Background While there are numerous mental health apps on the market today, less is known about their safety and quality. This study aims to offer a longitudinal perspective on the nature of high visibility apps for common mental health and physical health conditions.
Methods In July 2019, we selected the 10 top search-returned apps in the Apple App Store and Android Google Play Store using six keyword terms: depression, anxiety, schizophrenia, addiction, high blood pressure and diabetes. Each app was downloaded by two authors and reviewed by a clinician, and the app was coded for features, functionality, claims, app store properties, and other properties.
Results Compared with 1 year prior, there were few statistically significant changes in app privacy policies, evidence and features. However, there was a high rate of turnover with only 34 (57%) of the apps from the Apple’s App Store and 28 (47%) from the Google Play Store remaining in the 2019 top 10 search compared with the 2018 search.
Discussion Although there was a high turnover of top search-returned apps between 2018 and 2019, we found that there were few significant changes in features, privacy, medical claims and other properties. This suggests that, although the highly visible and available apps are changing, there were no significant improvements in app quality or safety.

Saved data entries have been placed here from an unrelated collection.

(** * Food-Cast-AI: the forecast computation pipeline

    A shallow embedding of the forecasting services of the repository
    (the server-side [ForecastingService] and [AdvancedForecastingService]
    classes and the client-side forecasting utilities) together with the
    properties the specification states about them.

    Numbers.  A JavaScript [number] is modelled by the type [num]: a real
    number, or one of the three special values [+Infinity], [-Infinity]
    and [NaN].  The special values arise and propagate exactly as in the
    source (division by zero, [NaN] comparing false with everything, the
    falsiness of [0] and [NaN] under [||]); arithmetic on finite values is
    exact real arithmetic, so rounding, overflow and the sign of zero are
    not part of the model.  Where a property of the specification turns on
    rounding, the function is embedded once more on binary64 numbers
    (module [Float64]) and the property is settled there. *)

From Stdlib Require Import PrimFloat.
From Stdlib Require Uint63.
From Stdlib Require Import String Ascii DecimalString.
From Stdlib Require Import Reals Lra Lia ZArith Bool Arith List Sorted Permutation.
Import ListNotations.

Set Warnings "-inexact-float".

Open Scope R_scope.

(** ** JavaScript numbers *)

Module JS.

Inductive num : Type :=
| Fin (r : R)
| PInf
| NInf
| NaN.

Definition Rltb (a b : R) : bool := if Rlt_dec a b then true else false.
Definition Reqb (a b : R) : bool := if Req_dec_T a b then true else false.

Definition is_finite (x : num) : bool :=
  match x with Fin _ => true | _ => false end.

Definition is_nan (x : num) : bool :=
  match x with NaN => true | _ => false end.

(** [-x] *)
Definition neg (x : num) : num :=
  match x with
  | Fin a => Fin (- a)
  | PInf => NInf
  | NInf => PInf
  | NaN => NaN
  end.

(** [x + y] *)
Definition add (x y : num) : num :=
  match x, y with
  | NaN, _ | _, NaN => NaN
  | Fin a, Fin b => Fin (a + b)
  | PInf, NInf | NInf, PInf => NaN
  | PInf, _ | _, PInf => PInf
  | NInf, _ | _, NInf => NInf
  end.

(** [x - y] *)
Definition sub (x y : num) : num := add x (neg y).

(** The infinity carrying the sign of the finite value [a]; [NaN] at zero. *)
Definition signed_inf (a : R) : num :=
  if Reqb a 0 then NaN else if Rltb 0 a then PInf else NInf.

(** [x * y] *)
Definition mul (x y : num) : num :=
  match x, y with
  | NaN, _ | _, NaN => NaN
  | Fin a, Fin b => Fin (a * b)
  | Fin a, PInf | PInf, Fin a => signed_inf a
  | Fin a, NInf | NInf, Fin a => signed_inf (- a)
  | PInf, PInf | NInf, NInf => PInf
  | PInf, NInf | NInf, PInf => NInf
  end.

(** [x / y]; a zero divisor is the positive zero. *)
Definition div (x y : num) : num :=
  match x, y with
  | NaN, _ | _, NaN => NaN
  | Fin a, Fin b => if Reqb b 0 then signed_inf a else Fin (a / b)
  | Fin _, PInf | Fin _, NInf => Fin 0
  | PInf, Fin b => if Rltb b 0 then NInf else PInf
  | NInf, Fin b => if Rltb b 0 then PInf else NInf
  | _, _ => NaN
  end.

(** [x < y] and [x > y]: false as soon as one side is [NaN]. *)
Definition lt (x y : num) : bool :=
  match x, y with
  | NaN, _ | _, NaN => false
  | Fin a, Fin b => Rltb a b
  | NInf, NInf | PInf, _ => false
  | NInf, _ => true
  | Fin _, PInf => true
  | Fin _, NInf => false
  end.

Definition gt (x y : num) : bool := lt y x.

(** [x === y] on numbers. *)
Definition strict_eq (x y : num) : bool :=
  match x, y with
  | Fin a, Fin b => Reqb a b
  | PInf, PInf | NInf, NInf => true
  | _, _ => false
  end.

(** ToBoolean: [0] and [NaN] are falsy. *)
Definition truthy (x : num) : bool :=
  match x with
  | Fin a => negb (Reqb a 0)
  | NaN => false
  | _ => true
  end.

(** [x || y] *)
Definition or_else (x y : num) : num := if truthy x then x else y.

(** [Math.max(x, y)] and [Math.min(x, y)]: [NaN] if either argument is. *)
Definition Math_max (x y : num) : num :=
  match x, y with
  | NaN, _ | _, NaN => NaN
  | _, _ => if lt x y then y else x
  end.

Definition Math_min (x y : num) : num :=
  match x, y with
  | NaN, _ | _, NaN => NaN
  | _, _ => if lt y x then y else x
  end.

(** [Math.abs(x)] *)
Definition Math_abs (x : num) : num :=
  match x with
  | Fin a => Fin (Rabs a)
  | PInf | NInf => PInf
  | NaN => NaN
  end.

(** [Math.sqrt(x)] *)
Definition Math_sqrt (x : num) : num :=
  match x with
  | Fin a => if Rltb a 0 then NaN else Fin (sqrt a)
  | PInf => PInf
  | NInf | NaN => NaN
  end.

(** [Math.exp(x)] *)
Definition Math_exp (x : num) : num :=
  match x with
  | Fin a => Fin (exp a)
  | PInf => PInf
  | NInf => Fin 0
  | NaN => NaN
  end.

(** [Math.log(x)] *)
Definition Math_log (x : num) : num :=
  match x with
  | Fin a => if Rltb a 0 then NaN else if Reqb a 0 then NInf else Fin (ln a)
  | PInf => PInf
  | NInf | NaN => NaN
  end.

(** [Math.pow(x, 2)] *)
Definition Math_pow2 (x : num) : num := mul x x.

(** [Math.round(x)]: the integer nearest to [x], ties towards [+Infinity]. *)
Definition Math_round (x : num) : num :=
  match x with
  | Fin a => Fin (IZR (Int_part (a + / 2)))
  | _ => x
  end.

(** The number denoted by an integer literal, index or length. *)
Definition of_Z (z : Z) : num := Fin (IZR z).
Definition of_nat (n : nat) : num := of_Z (Z.of_nat n).

End JS.

Import JS.

Declare Scope num_scope.
Delimit Scope num_scope with num.
Bind Scope num_scope with num.
Infix "+" := add : num_scope.
Infix "-" := sub : num_scope.
Infix "*" := mul : num_scope.
Infix "/" := div : num_scope.
Infix ">?" := gt (at level 70) : num_scope.
Infix "<?" := lt (at level 70) : num_scope.
Infix "||" := or_else : num_scope.
Coercion Fin : R >-> num.

(** ** JavaScript arrays *)

(** [a.reduce(f, init)] *)
Definition reduce {A B : Type} (f : B -> A -> B) (a : list A) (init : B) : B :=
  fold_left f a init.

(** [a.length] as a number. *)
Definition len {A : Type} (a : list A) : num := of_nat (length a).

(** [a[i]] on an array of numbers; an index out of range, or a hole,
    reads [undefined], which every arithmetic use turns into [NaN]. *)
Definition get (a : list num) (i : nat) : num := nth i a NaN.

(** [a[i]] for a possibly negative index. *)
Definition getZ (a : list num) (i : Z) : num :=
  if (i <? 0)%Z then NaN else get a (Z.to_nat i).

(** [a[i] = v]; an index beyond the end extends the array with holes. *)
Fixpoint set (a : list num) (i : nat) (v : num) : list num :=
  match i, a with
  | O, [] => [v]
  | O, _ :: t => v :: t
  | S j, [] => NaN :: set [] j v
  | S j, h :: t => h :: set t j v
  end.

(** [new Array(n)]: [n] holes. *)
Definition new_Array (n : nat) : list num := repeat NaN n.

(** [a.slice(start, end)] for indices [0 <= start]. *)
Definition slice {A : Type} (a : list A) (start stop : nat) : list A :=
  firstn (stop - start) (skipn start a).

(** [a.slice(-k)] for an integer [k]: the last [k] elements; the whole
    array when [k] is zero (the index [-0] is [0]) or exceeds the length;
    for a negative [k] the elements from index [-k] on. *)
Definition slice_last {A : Type} (a : list A) (k : Z) : list A :=
  if (k <? 0)%Z then skipn (Z.to_nat (- k)) a
  else if (k =? 0)%Z then a
  else skipn (length a - Z.to_nat k) a.

(** [a.sort(cmp)]: a stable sort; an element moves behind another only
    when the comparator returns a number greater than zero. *)
Fixpoint sort_insert {A : Type} (cmp : A -> A -> num) (x : A) (l : list A) : list A :=
  match l with
  | [] => [x]
  | y :: t => if (cmp x y >? Fin 0)%num then y :: sort_insert cmp x t else x :: l
  end.

Definition sort {A : Type} (cmp : A -> A -> num) (a : list A) : list A :=
  fold_right (sort_insert cmp) [] a.

(** [a.reduce(f, init)] with a callback that also takes the index. *)
Fixpoint reducei_from {A B : Type} (f : B -> A -> nat -> B) (a : list A) (i : nat)
  (acc : B) : B :=
  match a with
  | [] => acc
  | x :: t => reducei_from f t (S i) (f acc x i)
  end.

- depression & mood disorders
- schizophrenia & psychotic disorders
This is an open access article distributed in accordance with the Creative Commons Attribution Non Commercial (CC BY-NC 4.0) license, which permits others to distribute, remix, adapt, build upon this work non-commercially, and license their derivative works on different terms, provided the original work is properly cited, appropriate credit is given, any changes made indicated, and the use is non-commercial. See: http://creativecommons.org/licenses/by-nc/4.0/.
Statistics from Altmetric.com
The rapid growth in availability of mental health apps presents a plethora of easily accessible tools directly to patients and clinicians. In 2018, there were reported to be over 300 000 mobile health apps, at least 10 000 of which were related to mental health.1 Despite research that has characterised most of these apps to be of questionable quality,2 there is a lack of data on longitudinal trends and changes in the mental health app space because most studies to date have been cross-sectional. Previous research has quantified the rate of turnover of mental health apps on app stores,3 but changes in the apps themselves have not been examined. In the past year, health apps have come under increased scrutiny and attention from scientists and society alike, but have individual apps been updated in response to both this scientific and public pressure? As the public becomes more concerned about app privacy, new research about mental health apps is published and a greater focus on human factors and usability emerges, we assess whether such efforts are reflected in current app offerings.
Since the 2018 coding of apps, awareness about the risks of health apps and the need for further evidence has grown. In November 2018, for example, the New York Times highlighted how easily apps can capture and market people’s location via smartphone GPS.5 Furthermore, the Federal Trade Commission held national hearings and issued the largest penalties for violations around digital privacy and,6 in April 2019, WHO released guidelines for using digital tools like apps in patient care.7 A mental health advocacy group highlighted broad concerns on their online blog in October 2018, stating ‘who owns the data collected…’, ‘who has access to the data…’ and ‘how does the tech programme actually work’.8 While it is unreasonable to expect the entire health app landscape to dramatically improve in 1 year, as there is a lag between intent to change and actual change, the often-touted advantage of digital health tools is their ability to readily adapt and evolve to meet the needs of patients.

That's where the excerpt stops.